# [Your assignment]
Return exactly the lines of the records below, starting at the line that contains "Ok a => k a" and ending at the line that contains "Definition dict_keys (d", with both of those lines kept.
━━━━━━━━━━━━━━━━━━━━━━━━━━━━━━
(** * ai-sdr-platform: decision orchestration core

    A shallow embedding of the decision core of the platform:
    - [negotiation_agent.py]   : the budget-constrained greedy auction;
    - [growthbook_mcp.py]      : feature gates, stale-flag detection and
                                 deterministic experiment bucketing;
    - [gtm_orchestrator.py]    : the event pipeline with its stage agents,
                                 [config_store.py] and [gtm_event_classifier.py];
    - [base_agent.py]          : the feature check of an agent;
    - [n8n.py] and [gtm.py]    : the webhook gateway and the event route.

    Conventions of the embedding.
    - A Python [str] is a [string]: the bytes of its UTF-8 encoding.
      Comparison and the substring test on these bytes are the ones of
      the text.  Case mapping, white space, the digits of [int()] and
      the iteration over characters are those of ASCII text: they are
      the ones of Python on the strings [Str.is_ascii] accepts, and a
      property that rests on them is stated for such strings.
    - A Python [float] is an IEEE-754 binary64 value, [spec_float] with
      precision 53 and maximal exponent 1024, rounded to nearest-even.
      A value the source declares a [float] is one.
    - A Python [int] is a [Z].
    - A Python [dict] is an association list in insertion order whose keys
      are pairwise distinct; assignment replaces in place or appends.
    - A Python exception is a value of [exn]; code that can raise returns
      a [result], and a method that writes to its object returns the
      object as it is after the call.
    - A [datetime] is a number of microseconds since the epoch, a [Z].
      The pipeline takes the reading of [datetime.utcnow()] as an
      argument; the feature gates read a clock, the sequence of the
      successive readings.
    - The values of an event payload and of an attribute mapping are
      scalars ([None], [bool], [int], [str]); decisions, actions and
      configuration values are JSON-like trees.
    - The configuration file is what reading it gives: no file, a
      content that cannot be read as a JSON object, or the entries of
      the object, each with what [WorkspaceConfig.model_validate] (the
      validation of pydantic, which is not part of the sources) makes
      of it: a configuration or an exception. *)

From Stdlib Require Import ZArith List String Ascii Bool Lia.
From Stdlib Require Import SpecFloat.
Import ListNotations.

Set Warnings "-register-all".

Local Open Scope string_scope.
Local Open Scope Z_scope.

(** ** Python exceptions and the result of a call *)

Inductive exn : Type :=
| KeyError (key : string)
| TypeError
| ValueError
| AttributeError
| OverflowError
| ZeroDivisionError
| JSONDecodeError
| ValidationError
| GraphRecursionError.

Inductive result (A : Type) : Type :=
| Ok (a : A)
| Raise (e : exn).

Arguments Ok {A} a.
Arguments Raise {A} e.

Definition bind {A B : Type} (r : result A) (k : A -> result B) : result B :=
  match r with
  | Ok a => k a
  | Raise e => Raise e
  end.

Declare Scope py_scope.
Delimit Scope py_scope with py.
Notation "x <- c ;; k" := (bind c (fun x => k))
  (at level 61, c at next level, right associativity) : py_scope.
Notation "' p <- c ;; k" := (bind c (fun p => k))
  (at level 61, p pattern, c at next level, right associativity) : py_scope.
Local Open Scope py_scope.

Definition returns {A : Type} (r : result A) : Prop := exists a, r = Ok a.

(** ** Python dictionaries *)

Section Dict.
Context {V : Type}.

Definition dict := list (string * V).

Fixpoint dict_get (k : string) (d : dict) : option V :=
  match d with
  | [] => None
  | (k', v) :: d' => if String.eqb k k' then Some v else dict_get k d'
  end.

(** [d[k] = v] *)
Fixpoint dict_set (k : string) (v : V) (d : dict) : dict :=
  match d with
  | [] => [(k, v)]
  | (k', v') :: d' =>
      if String.eqb k k' then (k, v) :: d' else (k', v') :: dict_set k v d'
  end.

(** [d[k]], raising [KeyError] *)
Definition dict_item (k : string) (d : dict) : result V :=
  match dict_get k d with
  | Some v => Ok v
  | None => Raise (KeyError k)
  end.

Definition dict_keys (d : dict) : list string := map fst d.
Definition dict_values (d : dict) : list V := map snd d.
Definition dict_mem (k : string) (d : dict) : bool :=
  match dict_get k d with Some _ => true | None => false end.
End Dict.

Arguments dict V : clear implicits.

(** ** Python floats and numbers *)

Definition float : Type := spec_float.

Module Float.
Definition prec : Z := 53.
Definition emax : Z := 1024.

Definition zero : float := S754_zero false.
Definition add : float -> float -> float := SFadd prec emax.
Definition mul : float -> float -> float := SFmul prec emax.
Definition div : float -> float -> float := SFdiv prec emax.
Definition eqb : float -> float -> bool := SFeqb.
Definition ltb : float -> float -> bool := SFltb.
Definition leb : float -> float -> bool := SFleb.

(** Nearest binary64 value of an integer (infinite when out of range). *)
Definition of_Z (z : Z) : float := binary_normalize prec emax z 0 false.

(** [float(n)] for an [int] n: [OverflowError] when n is too large. *)
Definition of_int (z : Z) : result float :=
  match of_Z z with
  | S754_infinity _ => Raise OverflowError
  | f => Ok f
  end.

(** Float true division: [ZeroDivisionError] on a zero divisor. *)
Definition truediv (x y : float) : result float :=
  if eqb y zero then Raise ZeroDivisionError else Ok (div x y).

(** Nearest integer of [a / b] for [0 < b], ties to even. *)
Definition div_half_even (a b : Z) : Z :=
  let q := a / b in
  let r := a mod b in
  match 2 * r ?= b with
  | Lt => q
  | Gt => q + 1
  | Eq => if Z.even q then q else q + 1
  end.

(** Correctly rounded binary64 value of [n / d] for [0 <= n], [0 < d],
    carrying sign [s]. *)
Definition nearest (s : bool) (n d : Z) : float :=
  match n with
  | Z0 => S754_zero s
  | _ =>
      let '(mz, ez, lz) := SFdiv_core_binary prec emax n 0 d 0 in
      binary_round_aux prec emax s mz ez lz
  end.

(** [round(x, ndigits)] on a float, [0 <= ndigits]: the exact value of
    [x] is rounded half-even to [ndigits] decimals, and the decimal is
    converted back to the nearest float; non-finite values and zeros
    round to themselves. *)
Definition round (x : float) (ndigits : nat) : float :=
  match x with
  | S754_finite s m e =>
      let p := 10 ^ Z.of_nat ndigits in
      let n := if 0 <=? e
               then Zpos m * 2 ^ e * p
               else div_half_even (Zpos m * p) (2 ^ (- e)) in
      nearest s n p
  | _ => x
  end.
End Float.

(** Every integer from 0 to 100 converts to a float. *)
Definition percent_convertible : bool :=
  forallb (fun n => match Float.of_int (Z.of_nat n) with
                    | Ok _ => true
                    | Raise _ => false
                    end) (seq 0 101).

(** A number that is an [int] or a [float], with Python's exact mixed
    comparison. *)
Inductive number : Type :=
| NInt (z : Z)
| NFloat (f : float).

Definition compare_int_float (a : Z) (y : float) : option comparison :=
  match y with
  | S754_nan => None
  | S754_infinity s => Some (if s then Gt else Lt)
  | S754_zero _ => Some (a ?= 0)
  | S754_finite s m e =>
      let v := if s then Zneg m else Zpos m in
      Some (if 0 <=? e then a ?= v * 2 ^ e else a * 2 ^ (- e) ?= v)
  end.

Definition number_compare (x y : number) : option comparison :=
  match x, y with
  | NInt a, NInt b => Some (a ?= b)
  | NFloat f, NFloat g => SFcompare f g
  | NInt a, NFloat g => compare_int_float a g
  | NFloat f, NInt b => option_map CompOpp (compare_int_float b f)
  end.

Definition number_ltb (x y : number) : bool :=
  match number_compare x y with Some Lt => true | _ => false end.

(** [sorted(items, key=..., reverse=True)]: the stable sort by descending
    key.  An element is placed before the first element whose key is not
    greater than its own, so equal keys keep their input order.  The keys
    sorted here are never NaN, so they are totally preordered and the
    stable sort is determined by this. *)
Section SortedReverse.
Context {A : Type} (key : A -> number).

Fixpoint insert_desc (x : A) (l : list A) : list A :=
  match l with
  | [] => [x]
  | y :: l' =>
      if number_ltb (key x) (key y) then y :: insert_desc x l'
      else x :: y :: l'
  end.

Definition sorted_reverse (l : list A) : list A :=
  fold_right insert_desc [] l.
End SortedReverse.

(** ** negotiation_agent.py *)

Module Negotiation.

Record NegotiationRequest : Type := {
  lead_id : string;
  agent_bids : dict float;
  quality_scores : dict Z;
  budget_limit : float
}.

(** [rationale] is the text "Selected {n} agents within ${budget}
    budget"; it is kept as the two values it renders, the number of
    selected agents and the budget. *)
Record NegotiationResponse : Type := {
  consensus_reached : bool;
  selected_agents : list string;
  total_cost : float;
  rationale : nat * float
}.

(** One iteration of the loop that fills [value_ratios]. *)
Definition value_ratio (request : NegotiationRequest)
    (value_ratios : dict number) (item : string * float)
  : result (dict number) :=
  let '(agent, bid) := item in
  let quality :=
    match dict_get agent (quality_scores request) with
    | Some q => q
    | None => 50
    end in
  if number_ltb (NInt 0) (NFloat bid) then
    qf <- Float.of_int quality ;;
    ratio <- Float.truediv qf bid ;;
    Ok (dict_set agent (NFloat ratio) value_ratios)
  else Ok (dict_set agent (NInt quality) value_ratios).

Fixpoint value_ratios_loop (request : NegotiationRequest)
    (items : list (string * float)) (value_ratios : dict number)
  : result (dict number) :=
  match items with
  | [] => Ok value_ratios
  | item :: items' =>
      vr <- value_ratio request value_ratios item ;;
      value_ratios_loop request items' vr
  end.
━━━━━━━━━━━━━━━━━━━━━━━━━━━━━━
# [Worked solution]
  | Ok a => k a
  | Raise e => Raise e
  end.

Declare Scope py_scope.
Delimit Scope py_scope with py.
Notation "x <- c ;; k" := (bind c (fun x => k))
  (at level 61, c at next level, right associativity) : py_scope.
Notation "' p <- c ;; k" := (bind c (fun p => k))
  (at level 61, p pattern, c at next level, right associativity) : py_scope.
Local Open Scope py_scope.

Definition returns {A : Type} (r : result A) : Prop := exists a, r = Ok a.

(** ** Python dictionaries *)

Section Dict.
Context {V : Type}.

Definition dict := list (string * V).

Fixpoint dict_get (k : string) (d : dict) : option V :=
  match d with
  | [] => None
  | (k', v) :: d' => if String.eqb k k' then Some v else dict_get k d'
  end.

(** [d[k] = v] *)
Fixpoint dict_set (k : string) (v : V) (d : dict) : dict :=
  match d with
  | [] => [(k, v)]
  | (k', v') :: d' =>
      if String.eqb k k' then (k, v) :: d' else (k', v') :: dict_set k v d'
  end.

(** [d[k]], raising [KeyError] *)
Definition dict_item (k : string) (d : dict) : result V :=
  match dict_get k d with
  | Some v => Ok v
  | None => Raise (KeyError k)
  end.

Definition dict_keys (d : dict) : list string := map fst d.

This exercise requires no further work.